As the World Health Organization declares the outbreak a pandemic, Australia’s live scene is feeling the sting. Just this week, Miley Cyrus pulled out of a bushfire benefit concert in Melbourne due to the global health crisis, and Tasmania’s Dark Mofo 2020, featuring performances from Bon Iver, among others, was shut down.

On Thursday, Pixies’ tour of Australia ended early with five dates left on the itinerary. Andrew McManus’ Under the Southern Stars featuring +Live+, Bush and Stone Temple Pilots will be pushed back to 2021.

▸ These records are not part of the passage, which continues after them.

(** * kp-backend: upload, job and progress subsystem

    A shallow embedding of [Backend/server/backend_skeleton.py] (songs and
    jobs tables, resumable uploads, dispatch, poller) and of the predictive
    timer of [Backend/progress_tracker.py], with the properties the
    specification states about them.

    Conventions of the embedding:
    - the two sqlite tables are lists of rows in rowid order;
    - [UPLOADS_DIR] is a finite map from entry names to files or session
      directories; a session directory is a finite map from file names to
      bytes plus the parsed content of its [meta.json];
    - values drawn from the environment by a handler ([uuid.uuid4()],
      [time.time()], whether a library call raises) are explicit arguments
      of the handler;
    - a handler returns the new state and a [response]; an exception that
      leaves the view function is the response [Unhandled];
    - names are byte strings, and the file system is that of Linux under
      Python 3.11: a path component holds at most 255 bytes, a NUL makes
      Python refuse the path, [Path.exists()] answers [False] for a
      missing path and for one with a NUL, and raises for a component
      beyond the limit;
    - a path parameter of a URL is one segment: not empty, without a
      slash. Joined to a root, the segment ["."] is the root itself; the
      segment [".."] is the parent of the root, [BASE_DIR], which the
      state does not hold: the handlers are modelled for the segments
      that stay within the two roots;
    - the ids a handler draws are values of [uuid.uuid4()]: none starts
      with [chunk-], none is [meta.json], ["."] or [".."];
    - Python floats are taken as real numbers in the progress tracker:
      what is proved there are bounds that hold with a margin, and values
      the float computation gives exactly. *)

From Stdlib Require Import ZArith QArith Lia Strings.Ascii Strings.String.
From Stdlib Require Reals Lra.
From stdpp Require Import base list list_numbers strings gmap sorting.

Local Open Scope string_scope.
Local Open Scope list_scope.
Local Open Scope Z_scope.

Set Warnings "-register-all".

(** * Python strings and formatting *)

Module PyStr.

(** [str.startswith] *)
Definition startswith (p s : string) : bool := String.prefix p s.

Oscar-winning actor Tom Hanks and his musician wife Rita Wilson are currently isolated in a Gold Coast hospital after the pair were diagnosed with Coronavirus. Hanks is in Australia filming Baz Luhrmann’s Elvis Presley biopic, production of which has been temporarily shut down.

Overseas, the picture is stark. The Rock & Roll Hall of Fame ceremony was canned overnight as was the C2C European Country Music Festival, Lollapalooza Argentina and more, while the NBA took the extraordinary step of putting its season on ice with the playoffs just weeks away.

LPA’s plea coincides with the federal government’s launch of a $30 million COVID-19 education campaign.